- _WORK ORDER_:
Take each line in the entries below that holds "gmap" and show it.

::: DATA EXTRACTS :::

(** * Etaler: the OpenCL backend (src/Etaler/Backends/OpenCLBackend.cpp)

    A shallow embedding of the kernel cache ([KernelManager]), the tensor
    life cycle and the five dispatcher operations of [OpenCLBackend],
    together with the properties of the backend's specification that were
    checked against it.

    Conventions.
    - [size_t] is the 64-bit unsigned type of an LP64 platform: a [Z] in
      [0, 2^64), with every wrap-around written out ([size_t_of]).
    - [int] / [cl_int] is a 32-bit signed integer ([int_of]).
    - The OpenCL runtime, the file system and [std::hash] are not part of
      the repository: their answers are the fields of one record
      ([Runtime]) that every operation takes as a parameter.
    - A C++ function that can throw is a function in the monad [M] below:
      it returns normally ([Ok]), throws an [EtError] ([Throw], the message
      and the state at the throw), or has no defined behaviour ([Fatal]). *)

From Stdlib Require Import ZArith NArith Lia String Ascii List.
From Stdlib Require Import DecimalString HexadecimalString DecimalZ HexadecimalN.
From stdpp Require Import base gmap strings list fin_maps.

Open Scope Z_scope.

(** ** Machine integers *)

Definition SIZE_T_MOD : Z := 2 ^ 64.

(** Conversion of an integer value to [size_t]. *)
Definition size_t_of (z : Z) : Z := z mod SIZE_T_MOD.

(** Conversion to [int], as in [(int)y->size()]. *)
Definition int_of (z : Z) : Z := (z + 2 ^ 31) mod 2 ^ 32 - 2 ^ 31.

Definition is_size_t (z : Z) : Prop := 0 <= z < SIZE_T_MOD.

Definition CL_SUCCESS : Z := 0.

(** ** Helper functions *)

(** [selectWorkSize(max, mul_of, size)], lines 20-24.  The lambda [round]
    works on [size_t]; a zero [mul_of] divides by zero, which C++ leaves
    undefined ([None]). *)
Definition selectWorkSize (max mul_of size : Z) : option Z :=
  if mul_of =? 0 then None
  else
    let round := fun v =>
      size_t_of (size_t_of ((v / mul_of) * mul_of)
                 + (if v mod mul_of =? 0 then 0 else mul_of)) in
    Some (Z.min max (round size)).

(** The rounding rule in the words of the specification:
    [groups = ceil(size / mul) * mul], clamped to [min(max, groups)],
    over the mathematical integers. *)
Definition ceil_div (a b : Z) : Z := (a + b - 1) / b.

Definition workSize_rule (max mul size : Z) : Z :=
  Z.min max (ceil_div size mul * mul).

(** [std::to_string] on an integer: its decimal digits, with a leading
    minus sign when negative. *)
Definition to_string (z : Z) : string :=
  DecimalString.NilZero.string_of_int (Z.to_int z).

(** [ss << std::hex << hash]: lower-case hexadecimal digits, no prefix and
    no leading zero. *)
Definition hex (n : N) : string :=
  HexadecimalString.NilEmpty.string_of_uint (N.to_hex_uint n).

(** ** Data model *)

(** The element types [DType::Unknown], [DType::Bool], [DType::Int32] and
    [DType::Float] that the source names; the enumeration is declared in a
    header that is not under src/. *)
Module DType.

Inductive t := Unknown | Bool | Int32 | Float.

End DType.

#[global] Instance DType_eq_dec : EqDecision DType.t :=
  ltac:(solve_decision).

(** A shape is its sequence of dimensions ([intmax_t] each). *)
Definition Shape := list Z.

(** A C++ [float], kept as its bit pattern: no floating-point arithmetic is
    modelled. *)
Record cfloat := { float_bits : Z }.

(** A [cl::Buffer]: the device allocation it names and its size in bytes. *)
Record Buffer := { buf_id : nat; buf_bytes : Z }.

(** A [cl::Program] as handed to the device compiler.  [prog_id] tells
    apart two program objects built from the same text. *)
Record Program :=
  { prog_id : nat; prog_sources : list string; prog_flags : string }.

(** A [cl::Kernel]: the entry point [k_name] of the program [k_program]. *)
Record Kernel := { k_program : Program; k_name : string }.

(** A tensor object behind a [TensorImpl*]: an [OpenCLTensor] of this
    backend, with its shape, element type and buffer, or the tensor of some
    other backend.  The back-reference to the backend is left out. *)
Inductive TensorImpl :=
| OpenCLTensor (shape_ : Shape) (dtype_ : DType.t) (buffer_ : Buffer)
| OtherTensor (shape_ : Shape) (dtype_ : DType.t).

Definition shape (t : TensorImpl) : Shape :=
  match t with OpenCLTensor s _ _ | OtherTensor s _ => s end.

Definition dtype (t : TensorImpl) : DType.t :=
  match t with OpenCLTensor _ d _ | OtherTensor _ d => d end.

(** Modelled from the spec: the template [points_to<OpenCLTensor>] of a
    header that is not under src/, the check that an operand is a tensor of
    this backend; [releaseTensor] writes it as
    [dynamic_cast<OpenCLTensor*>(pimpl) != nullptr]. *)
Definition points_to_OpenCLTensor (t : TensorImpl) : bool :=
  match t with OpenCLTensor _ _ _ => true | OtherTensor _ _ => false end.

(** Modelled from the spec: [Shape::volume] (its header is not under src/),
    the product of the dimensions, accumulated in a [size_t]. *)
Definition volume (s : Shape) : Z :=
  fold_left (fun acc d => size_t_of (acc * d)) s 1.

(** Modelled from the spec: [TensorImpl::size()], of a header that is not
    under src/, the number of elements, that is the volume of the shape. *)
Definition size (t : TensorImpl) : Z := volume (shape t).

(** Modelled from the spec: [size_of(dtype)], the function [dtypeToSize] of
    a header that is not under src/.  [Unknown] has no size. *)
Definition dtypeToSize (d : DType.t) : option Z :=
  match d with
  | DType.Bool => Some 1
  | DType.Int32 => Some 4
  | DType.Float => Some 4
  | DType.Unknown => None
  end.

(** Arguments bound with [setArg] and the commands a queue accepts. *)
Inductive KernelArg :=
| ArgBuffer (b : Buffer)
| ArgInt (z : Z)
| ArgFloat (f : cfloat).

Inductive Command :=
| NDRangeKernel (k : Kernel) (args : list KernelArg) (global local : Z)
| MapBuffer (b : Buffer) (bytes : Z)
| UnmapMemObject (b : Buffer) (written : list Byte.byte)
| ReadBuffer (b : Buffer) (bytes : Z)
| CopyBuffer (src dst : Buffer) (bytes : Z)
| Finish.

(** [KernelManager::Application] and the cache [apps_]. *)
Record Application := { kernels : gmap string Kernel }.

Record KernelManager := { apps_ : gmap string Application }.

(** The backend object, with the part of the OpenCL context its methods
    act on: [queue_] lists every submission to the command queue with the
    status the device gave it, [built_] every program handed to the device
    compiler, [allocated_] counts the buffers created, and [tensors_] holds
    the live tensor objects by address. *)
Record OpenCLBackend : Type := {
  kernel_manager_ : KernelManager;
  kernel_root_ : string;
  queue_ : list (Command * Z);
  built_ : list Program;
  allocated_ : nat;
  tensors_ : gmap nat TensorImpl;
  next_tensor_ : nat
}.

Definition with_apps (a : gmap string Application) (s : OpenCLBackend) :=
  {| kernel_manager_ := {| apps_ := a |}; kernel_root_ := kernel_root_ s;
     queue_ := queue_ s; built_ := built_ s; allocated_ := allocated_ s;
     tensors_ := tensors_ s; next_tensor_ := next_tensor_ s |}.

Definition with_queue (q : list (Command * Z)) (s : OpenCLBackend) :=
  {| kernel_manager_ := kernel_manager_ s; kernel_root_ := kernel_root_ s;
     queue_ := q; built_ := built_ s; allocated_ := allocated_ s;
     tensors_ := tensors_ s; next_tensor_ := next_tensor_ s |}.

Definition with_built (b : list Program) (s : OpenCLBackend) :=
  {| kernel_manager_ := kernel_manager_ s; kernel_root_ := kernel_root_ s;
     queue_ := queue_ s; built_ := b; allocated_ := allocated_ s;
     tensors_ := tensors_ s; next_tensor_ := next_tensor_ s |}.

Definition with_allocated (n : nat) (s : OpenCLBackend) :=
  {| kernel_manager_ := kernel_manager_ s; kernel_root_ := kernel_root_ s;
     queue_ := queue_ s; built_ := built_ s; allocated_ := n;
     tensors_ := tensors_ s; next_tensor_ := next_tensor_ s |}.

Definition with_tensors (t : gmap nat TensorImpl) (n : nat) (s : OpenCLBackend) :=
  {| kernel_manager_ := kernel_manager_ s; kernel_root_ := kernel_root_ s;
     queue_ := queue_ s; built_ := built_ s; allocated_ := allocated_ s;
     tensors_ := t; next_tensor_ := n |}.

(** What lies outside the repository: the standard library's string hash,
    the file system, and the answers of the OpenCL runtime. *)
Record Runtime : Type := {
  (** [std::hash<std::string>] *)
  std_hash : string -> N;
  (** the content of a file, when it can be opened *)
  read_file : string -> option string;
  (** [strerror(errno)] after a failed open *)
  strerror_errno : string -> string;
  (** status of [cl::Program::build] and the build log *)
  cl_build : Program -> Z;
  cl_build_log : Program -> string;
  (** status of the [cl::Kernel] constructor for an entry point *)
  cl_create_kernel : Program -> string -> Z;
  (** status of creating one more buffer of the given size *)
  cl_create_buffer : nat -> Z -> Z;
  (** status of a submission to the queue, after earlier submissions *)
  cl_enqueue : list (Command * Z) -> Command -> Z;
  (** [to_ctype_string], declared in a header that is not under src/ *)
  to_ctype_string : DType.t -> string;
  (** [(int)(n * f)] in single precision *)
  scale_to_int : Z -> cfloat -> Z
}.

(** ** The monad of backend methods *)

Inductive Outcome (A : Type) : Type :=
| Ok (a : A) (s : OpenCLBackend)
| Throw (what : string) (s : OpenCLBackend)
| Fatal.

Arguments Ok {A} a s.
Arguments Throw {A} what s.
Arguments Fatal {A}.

:::
::: DATA EXTRACTS :::

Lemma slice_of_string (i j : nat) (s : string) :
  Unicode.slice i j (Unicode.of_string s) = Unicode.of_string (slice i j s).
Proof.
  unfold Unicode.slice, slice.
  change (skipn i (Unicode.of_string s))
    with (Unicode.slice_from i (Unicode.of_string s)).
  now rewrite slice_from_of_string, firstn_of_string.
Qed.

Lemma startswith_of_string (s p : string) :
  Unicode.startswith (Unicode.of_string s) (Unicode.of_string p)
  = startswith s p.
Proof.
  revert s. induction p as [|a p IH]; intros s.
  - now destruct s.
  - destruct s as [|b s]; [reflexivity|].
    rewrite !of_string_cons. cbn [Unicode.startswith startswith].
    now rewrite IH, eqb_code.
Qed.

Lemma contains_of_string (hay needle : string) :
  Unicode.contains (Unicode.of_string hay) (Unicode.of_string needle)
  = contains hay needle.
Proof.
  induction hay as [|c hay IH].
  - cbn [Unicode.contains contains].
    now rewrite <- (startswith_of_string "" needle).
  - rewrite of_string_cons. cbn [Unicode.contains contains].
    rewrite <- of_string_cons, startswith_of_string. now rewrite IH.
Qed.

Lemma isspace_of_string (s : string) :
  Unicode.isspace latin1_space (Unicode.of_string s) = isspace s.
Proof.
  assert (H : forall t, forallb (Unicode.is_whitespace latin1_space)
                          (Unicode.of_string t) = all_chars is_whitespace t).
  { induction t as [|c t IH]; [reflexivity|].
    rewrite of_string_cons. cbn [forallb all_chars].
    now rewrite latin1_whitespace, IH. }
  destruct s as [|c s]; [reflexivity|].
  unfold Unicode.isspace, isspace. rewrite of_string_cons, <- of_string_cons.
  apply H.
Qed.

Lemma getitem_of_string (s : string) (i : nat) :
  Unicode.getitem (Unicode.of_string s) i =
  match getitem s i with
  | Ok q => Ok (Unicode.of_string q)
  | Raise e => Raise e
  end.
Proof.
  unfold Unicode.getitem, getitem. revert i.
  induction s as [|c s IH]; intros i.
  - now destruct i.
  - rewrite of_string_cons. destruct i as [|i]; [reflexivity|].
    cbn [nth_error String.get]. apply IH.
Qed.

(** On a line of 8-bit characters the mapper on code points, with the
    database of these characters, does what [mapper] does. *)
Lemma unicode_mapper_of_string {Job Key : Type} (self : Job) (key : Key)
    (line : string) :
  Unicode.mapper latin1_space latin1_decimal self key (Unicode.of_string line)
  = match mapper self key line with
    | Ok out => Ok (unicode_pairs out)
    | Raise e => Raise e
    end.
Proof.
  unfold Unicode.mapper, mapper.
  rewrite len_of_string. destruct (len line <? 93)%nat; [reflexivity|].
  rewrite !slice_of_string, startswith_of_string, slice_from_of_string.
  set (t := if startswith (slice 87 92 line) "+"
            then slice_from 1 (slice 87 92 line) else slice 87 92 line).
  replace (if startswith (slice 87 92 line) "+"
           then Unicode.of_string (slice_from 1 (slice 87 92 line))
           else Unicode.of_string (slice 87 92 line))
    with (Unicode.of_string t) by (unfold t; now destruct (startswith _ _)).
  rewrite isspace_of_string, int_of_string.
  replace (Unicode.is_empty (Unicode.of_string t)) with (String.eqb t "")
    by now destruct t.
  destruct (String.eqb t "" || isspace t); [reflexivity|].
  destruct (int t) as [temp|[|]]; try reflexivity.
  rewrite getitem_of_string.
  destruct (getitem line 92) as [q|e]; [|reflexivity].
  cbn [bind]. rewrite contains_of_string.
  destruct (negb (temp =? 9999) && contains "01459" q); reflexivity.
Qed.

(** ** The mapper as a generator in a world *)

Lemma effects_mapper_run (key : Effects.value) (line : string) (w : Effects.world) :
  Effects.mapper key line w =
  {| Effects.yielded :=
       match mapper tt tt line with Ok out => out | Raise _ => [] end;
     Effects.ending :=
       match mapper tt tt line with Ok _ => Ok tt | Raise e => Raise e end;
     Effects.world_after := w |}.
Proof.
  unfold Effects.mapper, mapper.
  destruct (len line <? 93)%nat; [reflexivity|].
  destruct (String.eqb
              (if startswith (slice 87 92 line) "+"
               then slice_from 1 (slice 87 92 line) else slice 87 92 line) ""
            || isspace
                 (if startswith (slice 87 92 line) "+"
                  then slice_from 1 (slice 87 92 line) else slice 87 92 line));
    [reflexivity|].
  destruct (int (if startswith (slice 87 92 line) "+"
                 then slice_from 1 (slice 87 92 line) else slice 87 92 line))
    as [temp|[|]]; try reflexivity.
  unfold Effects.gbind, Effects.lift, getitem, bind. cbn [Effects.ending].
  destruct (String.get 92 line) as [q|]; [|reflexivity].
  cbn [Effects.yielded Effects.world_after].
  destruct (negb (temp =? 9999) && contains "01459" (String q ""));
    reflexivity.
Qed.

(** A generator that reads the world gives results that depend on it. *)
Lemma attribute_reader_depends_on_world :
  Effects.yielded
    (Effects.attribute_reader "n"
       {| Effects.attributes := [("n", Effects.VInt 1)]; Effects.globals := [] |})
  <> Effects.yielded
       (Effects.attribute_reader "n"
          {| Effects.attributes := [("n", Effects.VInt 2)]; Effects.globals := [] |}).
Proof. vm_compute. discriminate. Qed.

:::
::: DATA EXTRACTS :::

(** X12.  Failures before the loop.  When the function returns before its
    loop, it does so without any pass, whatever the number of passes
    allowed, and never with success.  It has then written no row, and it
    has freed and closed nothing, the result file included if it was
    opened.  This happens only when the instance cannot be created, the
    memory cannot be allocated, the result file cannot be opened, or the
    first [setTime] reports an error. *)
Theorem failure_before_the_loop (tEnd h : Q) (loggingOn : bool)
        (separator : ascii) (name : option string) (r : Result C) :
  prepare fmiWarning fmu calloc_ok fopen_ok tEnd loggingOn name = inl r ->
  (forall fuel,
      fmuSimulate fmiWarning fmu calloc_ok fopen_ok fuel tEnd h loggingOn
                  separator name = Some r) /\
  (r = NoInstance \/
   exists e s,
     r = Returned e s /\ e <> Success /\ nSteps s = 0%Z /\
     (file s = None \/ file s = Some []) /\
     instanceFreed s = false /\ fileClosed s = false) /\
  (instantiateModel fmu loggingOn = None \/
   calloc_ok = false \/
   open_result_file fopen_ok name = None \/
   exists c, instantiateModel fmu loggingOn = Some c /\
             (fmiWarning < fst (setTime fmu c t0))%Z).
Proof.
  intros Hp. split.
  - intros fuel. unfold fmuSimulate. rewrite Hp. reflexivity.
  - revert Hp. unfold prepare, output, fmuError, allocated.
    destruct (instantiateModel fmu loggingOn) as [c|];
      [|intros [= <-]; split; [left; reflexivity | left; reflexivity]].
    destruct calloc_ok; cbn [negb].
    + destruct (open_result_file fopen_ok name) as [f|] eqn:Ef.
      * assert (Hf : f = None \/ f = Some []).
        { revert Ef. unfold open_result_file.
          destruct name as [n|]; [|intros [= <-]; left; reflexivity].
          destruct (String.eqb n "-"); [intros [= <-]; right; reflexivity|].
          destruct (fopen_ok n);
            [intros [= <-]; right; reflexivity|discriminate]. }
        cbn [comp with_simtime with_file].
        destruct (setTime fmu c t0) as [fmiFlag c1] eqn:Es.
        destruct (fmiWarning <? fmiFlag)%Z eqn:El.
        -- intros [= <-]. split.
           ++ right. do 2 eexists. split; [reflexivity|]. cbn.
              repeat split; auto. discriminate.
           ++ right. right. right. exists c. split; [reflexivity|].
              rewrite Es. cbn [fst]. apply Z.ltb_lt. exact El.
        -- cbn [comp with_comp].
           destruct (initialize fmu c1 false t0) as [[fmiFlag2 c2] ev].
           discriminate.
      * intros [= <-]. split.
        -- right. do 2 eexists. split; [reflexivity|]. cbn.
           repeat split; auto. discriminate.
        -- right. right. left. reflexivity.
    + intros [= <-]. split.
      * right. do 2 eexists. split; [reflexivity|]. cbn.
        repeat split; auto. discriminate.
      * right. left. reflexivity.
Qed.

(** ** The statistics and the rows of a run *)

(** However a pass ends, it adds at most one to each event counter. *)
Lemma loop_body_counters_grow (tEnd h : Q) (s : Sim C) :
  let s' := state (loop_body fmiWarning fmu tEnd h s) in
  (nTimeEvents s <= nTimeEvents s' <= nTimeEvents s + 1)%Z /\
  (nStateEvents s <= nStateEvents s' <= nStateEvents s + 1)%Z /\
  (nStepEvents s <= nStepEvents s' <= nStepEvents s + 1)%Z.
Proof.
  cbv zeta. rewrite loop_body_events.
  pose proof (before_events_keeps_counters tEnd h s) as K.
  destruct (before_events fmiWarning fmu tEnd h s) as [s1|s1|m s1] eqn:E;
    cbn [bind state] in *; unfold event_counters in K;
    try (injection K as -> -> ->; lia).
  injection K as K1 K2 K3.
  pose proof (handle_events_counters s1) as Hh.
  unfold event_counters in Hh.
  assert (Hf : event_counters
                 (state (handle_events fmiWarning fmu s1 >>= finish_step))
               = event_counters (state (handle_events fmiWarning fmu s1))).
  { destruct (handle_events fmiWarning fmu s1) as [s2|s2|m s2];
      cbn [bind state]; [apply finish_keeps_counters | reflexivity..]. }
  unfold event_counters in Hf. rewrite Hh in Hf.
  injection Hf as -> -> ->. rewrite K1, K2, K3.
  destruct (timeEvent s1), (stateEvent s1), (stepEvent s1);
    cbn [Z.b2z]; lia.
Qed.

:::

- _RESPONSE FOR THIS EXERCISE_:
From stdpp Require Import base gmap strings list fin_maps.
Record Application := { kernels : gmap string Kernel }.
Record KernelManager := { apps_ : gmap string Application }.
  tensors_ : gmap nat TensorImpl;
Definition with_apps (a : gmap string Application) (s : OpenCLBackend) :=
Definition with_tensors (t : gmap nat TensorImpl) (n : nat) (s : OpenCLBackend) :=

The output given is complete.